Collected data entries
*-*-*
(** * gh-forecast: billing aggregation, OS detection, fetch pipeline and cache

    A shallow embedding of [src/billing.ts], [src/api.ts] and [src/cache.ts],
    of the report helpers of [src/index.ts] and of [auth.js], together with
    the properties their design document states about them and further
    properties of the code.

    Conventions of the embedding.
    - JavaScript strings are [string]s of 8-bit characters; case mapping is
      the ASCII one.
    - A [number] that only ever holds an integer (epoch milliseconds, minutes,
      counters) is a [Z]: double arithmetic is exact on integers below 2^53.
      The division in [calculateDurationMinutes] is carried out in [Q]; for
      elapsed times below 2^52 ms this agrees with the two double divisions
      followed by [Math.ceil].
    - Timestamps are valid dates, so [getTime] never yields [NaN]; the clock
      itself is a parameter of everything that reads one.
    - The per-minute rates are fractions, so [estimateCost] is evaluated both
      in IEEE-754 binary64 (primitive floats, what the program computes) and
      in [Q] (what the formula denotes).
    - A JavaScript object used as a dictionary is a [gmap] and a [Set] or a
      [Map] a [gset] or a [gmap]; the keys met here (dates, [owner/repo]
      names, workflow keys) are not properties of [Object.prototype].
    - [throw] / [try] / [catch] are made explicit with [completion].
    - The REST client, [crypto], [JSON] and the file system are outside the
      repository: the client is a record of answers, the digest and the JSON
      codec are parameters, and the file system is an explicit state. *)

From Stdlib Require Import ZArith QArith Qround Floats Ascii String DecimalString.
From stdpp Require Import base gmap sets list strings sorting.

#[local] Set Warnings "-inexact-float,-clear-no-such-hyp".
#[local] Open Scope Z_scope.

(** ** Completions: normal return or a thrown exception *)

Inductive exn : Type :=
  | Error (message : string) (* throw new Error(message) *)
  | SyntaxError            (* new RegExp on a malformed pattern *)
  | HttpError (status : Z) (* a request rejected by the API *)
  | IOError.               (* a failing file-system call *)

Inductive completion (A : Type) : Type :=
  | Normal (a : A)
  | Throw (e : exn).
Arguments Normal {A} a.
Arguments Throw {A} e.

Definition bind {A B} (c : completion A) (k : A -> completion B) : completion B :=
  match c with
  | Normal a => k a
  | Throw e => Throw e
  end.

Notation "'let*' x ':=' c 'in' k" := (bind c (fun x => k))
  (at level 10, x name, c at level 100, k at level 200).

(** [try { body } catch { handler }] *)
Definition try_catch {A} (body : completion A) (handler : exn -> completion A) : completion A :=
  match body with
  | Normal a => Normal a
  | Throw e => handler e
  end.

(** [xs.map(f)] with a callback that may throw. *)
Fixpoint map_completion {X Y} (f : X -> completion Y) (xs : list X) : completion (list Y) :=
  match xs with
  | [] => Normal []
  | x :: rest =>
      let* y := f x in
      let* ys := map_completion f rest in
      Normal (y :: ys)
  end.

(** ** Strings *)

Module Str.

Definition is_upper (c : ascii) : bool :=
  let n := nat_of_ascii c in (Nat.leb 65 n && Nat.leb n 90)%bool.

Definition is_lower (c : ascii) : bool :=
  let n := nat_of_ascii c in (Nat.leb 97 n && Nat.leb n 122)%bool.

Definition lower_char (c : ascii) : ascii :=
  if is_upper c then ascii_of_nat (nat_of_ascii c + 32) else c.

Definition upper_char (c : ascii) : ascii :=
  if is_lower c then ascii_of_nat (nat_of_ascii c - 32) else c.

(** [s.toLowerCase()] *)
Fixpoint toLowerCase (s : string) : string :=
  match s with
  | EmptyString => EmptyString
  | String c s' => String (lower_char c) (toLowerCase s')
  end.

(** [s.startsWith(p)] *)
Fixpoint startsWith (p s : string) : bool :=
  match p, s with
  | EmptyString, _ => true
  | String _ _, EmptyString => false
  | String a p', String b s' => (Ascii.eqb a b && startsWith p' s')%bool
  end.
*-*-*
EXERCISE REQUIREMENTS: Scan the entries above for the line containing "match s with", and copy it and all lines after it exactly, down to and including the line containing "EmptyString => false".

EXERCISE RESPONSE:
  match s with
  | EmptyString => EmptyString
  | String c s' => String (lower_char c) (toLowerCase s')
  end.

(** [s.startsWith(p)] *)
Fixpoint startsWith (p s : string) : bool :=
  match p, s with
  | EmptyString, _ => true
  | String _ _, EmptyString => false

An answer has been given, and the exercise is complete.